## Material provided

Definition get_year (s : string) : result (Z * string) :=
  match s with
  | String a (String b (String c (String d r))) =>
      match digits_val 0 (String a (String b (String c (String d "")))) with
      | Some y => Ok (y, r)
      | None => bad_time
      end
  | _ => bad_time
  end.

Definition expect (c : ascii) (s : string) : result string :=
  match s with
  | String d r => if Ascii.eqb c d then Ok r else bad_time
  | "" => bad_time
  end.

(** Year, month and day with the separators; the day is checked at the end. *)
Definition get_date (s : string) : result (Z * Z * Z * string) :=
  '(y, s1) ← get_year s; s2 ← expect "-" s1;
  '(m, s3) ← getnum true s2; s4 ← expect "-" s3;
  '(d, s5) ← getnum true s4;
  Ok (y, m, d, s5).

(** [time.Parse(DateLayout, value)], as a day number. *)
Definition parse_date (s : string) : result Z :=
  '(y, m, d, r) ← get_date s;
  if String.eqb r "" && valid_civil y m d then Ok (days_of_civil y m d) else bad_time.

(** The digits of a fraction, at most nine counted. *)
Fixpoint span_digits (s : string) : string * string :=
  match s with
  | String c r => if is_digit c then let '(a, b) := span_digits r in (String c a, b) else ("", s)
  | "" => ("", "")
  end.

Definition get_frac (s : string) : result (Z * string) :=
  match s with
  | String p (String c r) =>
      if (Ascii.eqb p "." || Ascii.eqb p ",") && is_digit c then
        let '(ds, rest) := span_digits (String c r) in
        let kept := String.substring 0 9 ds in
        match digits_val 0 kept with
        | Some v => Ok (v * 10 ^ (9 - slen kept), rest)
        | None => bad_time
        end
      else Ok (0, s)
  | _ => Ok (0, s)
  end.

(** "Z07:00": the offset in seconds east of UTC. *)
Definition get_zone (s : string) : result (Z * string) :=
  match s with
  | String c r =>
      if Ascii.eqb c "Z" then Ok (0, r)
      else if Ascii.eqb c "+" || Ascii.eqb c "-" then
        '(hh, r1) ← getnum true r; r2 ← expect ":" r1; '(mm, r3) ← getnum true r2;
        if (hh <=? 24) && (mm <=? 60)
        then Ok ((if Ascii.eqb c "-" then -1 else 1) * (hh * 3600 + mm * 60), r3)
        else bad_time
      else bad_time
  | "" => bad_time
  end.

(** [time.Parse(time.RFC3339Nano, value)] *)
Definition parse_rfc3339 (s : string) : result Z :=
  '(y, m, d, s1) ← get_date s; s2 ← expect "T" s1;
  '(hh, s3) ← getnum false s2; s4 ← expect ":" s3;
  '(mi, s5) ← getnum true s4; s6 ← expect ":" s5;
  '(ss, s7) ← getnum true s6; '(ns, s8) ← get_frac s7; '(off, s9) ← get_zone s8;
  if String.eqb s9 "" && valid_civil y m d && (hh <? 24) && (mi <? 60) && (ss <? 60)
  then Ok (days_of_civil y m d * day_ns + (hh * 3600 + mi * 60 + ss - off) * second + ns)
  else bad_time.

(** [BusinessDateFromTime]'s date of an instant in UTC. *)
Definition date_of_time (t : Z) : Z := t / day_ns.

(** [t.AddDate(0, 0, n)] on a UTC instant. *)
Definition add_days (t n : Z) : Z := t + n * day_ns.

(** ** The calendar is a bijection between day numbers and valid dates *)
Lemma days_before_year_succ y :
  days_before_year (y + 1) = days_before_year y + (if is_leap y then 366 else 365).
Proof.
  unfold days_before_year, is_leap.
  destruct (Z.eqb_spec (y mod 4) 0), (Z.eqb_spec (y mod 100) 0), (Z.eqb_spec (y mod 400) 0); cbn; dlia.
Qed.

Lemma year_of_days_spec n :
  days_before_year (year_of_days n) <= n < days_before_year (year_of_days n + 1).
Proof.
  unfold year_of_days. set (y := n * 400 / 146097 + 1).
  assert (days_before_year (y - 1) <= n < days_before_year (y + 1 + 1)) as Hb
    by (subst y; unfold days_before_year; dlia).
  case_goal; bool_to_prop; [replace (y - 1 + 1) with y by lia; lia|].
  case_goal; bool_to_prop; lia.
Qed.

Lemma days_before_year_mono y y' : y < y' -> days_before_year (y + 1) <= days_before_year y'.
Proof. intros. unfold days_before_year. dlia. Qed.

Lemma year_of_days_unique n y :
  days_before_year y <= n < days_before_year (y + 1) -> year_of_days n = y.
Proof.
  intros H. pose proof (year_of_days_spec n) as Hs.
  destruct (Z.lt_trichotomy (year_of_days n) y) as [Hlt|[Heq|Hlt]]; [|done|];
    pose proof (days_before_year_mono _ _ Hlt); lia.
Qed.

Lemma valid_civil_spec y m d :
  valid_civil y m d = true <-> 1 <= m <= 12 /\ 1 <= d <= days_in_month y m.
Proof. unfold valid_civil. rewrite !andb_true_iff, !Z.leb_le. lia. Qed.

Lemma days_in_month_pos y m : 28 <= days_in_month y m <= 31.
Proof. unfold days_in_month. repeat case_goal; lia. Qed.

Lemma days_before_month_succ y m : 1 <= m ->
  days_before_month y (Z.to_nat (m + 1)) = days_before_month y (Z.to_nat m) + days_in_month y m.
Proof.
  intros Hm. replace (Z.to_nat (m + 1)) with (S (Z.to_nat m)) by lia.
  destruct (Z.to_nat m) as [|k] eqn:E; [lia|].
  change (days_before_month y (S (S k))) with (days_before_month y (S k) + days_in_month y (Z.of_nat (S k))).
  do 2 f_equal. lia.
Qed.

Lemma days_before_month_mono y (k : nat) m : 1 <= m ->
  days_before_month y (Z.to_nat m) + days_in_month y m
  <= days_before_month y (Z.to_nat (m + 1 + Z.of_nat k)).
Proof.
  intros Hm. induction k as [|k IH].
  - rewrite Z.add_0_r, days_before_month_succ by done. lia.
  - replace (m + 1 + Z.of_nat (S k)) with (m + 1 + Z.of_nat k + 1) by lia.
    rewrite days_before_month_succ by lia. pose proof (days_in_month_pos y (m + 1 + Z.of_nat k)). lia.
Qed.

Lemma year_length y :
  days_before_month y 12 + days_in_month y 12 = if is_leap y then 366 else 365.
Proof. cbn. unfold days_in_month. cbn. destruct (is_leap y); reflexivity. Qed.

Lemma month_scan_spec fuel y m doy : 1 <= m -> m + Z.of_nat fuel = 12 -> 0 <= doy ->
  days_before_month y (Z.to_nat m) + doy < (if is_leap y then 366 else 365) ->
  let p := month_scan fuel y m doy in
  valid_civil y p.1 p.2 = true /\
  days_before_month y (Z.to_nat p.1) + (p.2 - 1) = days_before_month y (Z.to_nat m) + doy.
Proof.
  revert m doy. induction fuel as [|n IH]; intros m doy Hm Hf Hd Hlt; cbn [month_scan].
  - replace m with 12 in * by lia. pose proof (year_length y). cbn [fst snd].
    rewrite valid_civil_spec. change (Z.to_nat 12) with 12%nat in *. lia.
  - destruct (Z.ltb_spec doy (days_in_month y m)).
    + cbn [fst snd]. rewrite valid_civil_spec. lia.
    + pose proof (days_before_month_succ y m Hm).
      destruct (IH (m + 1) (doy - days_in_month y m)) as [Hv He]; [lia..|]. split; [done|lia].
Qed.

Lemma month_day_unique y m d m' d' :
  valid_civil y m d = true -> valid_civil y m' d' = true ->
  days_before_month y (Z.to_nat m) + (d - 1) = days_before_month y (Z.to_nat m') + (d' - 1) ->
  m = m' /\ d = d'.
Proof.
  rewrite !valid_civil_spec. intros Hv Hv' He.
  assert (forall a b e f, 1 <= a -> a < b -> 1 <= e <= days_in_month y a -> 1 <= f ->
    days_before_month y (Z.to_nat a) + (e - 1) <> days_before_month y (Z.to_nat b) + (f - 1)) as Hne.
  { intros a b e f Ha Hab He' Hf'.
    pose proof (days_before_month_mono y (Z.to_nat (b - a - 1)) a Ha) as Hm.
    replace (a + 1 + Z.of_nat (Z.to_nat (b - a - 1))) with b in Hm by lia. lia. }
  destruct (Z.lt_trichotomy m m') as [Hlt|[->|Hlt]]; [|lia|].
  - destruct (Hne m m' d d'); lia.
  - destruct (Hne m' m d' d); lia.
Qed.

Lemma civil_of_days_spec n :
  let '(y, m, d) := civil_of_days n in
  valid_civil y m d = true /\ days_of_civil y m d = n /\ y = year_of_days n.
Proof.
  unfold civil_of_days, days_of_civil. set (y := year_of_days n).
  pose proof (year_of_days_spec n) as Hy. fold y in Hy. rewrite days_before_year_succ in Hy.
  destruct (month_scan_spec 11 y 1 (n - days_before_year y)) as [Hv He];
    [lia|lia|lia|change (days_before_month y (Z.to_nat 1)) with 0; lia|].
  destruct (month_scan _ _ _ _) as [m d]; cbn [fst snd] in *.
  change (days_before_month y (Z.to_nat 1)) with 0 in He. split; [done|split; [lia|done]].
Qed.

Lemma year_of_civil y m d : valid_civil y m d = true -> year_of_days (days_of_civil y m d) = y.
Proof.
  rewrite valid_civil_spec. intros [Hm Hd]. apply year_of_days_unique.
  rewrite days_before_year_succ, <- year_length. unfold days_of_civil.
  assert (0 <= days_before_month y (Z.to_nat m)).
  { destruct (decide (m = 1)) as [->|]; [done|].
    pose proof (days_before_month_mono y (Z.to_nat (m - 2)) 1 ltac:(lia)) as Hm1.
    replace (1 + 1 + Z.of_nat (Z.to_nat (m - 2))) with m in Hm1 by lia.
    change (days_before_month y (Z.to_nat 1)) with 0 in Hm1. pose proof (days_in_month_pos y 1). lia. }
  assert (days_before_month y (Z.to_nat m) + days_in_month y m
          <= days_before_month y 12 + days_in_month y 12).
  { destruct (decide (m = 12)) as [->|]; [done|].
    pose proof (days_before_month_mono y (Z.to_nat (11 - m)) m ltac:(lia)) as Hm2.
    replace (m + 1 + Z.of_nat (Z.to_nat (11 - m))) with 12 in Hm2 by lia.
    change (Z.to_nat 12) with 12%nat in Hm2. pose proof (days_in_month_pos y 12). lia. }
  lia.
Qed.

## Your instructions
Set down exactly the lines of the data above, beginning with the line that has "Definition add_days (t" and ending with the line that has "Lemma year_of_days_unique n", and no others.

## Response area
Definition add_days (t n : Z) : Z := t + n * day_ns.

(** ** The calendar is a bijection between day numbers and valid dates *)
Lemma days_before_year_succ y :
  days_before_year (y + 1) = days_before_year y + (if is_leap y then 366 else 365).
Proof.
  unfold days_before_year, is_leap.
  destruct (Z.eqb_spec (y mod 4) 0), (Z.eqb_spec (y mod 100) 0), (Z.eqb_spec (y mod 400) 0); cbn; dlia.
Qed.

Lemma year_of_days_spec n :
  days_before_year (year_of_days n) <= n < days_before_year (year_of_days n + 1).
Proof.
  unfold year_of_days. set (y := n * 400 / 146097 + 1).
  assert (days_before_year (y - 1) <= n < days_before_year (y + 1 + 1)) as Hb
    by (subst y; unfold days_before_year; dlia).
  case_goal; bool_to_prop; [replace (y - 1 + 1) with y by lia; lia|].
  case_goal; bool_to_prop; lia.
Qed.

Lemma days_before_year_mono y y' : y < y' -> days_before_year (y + 1) <= days_before_year y'.
Proof. intros. unfold days_before_year. dlia. Qed.

Lemma year_of_days_unique n y :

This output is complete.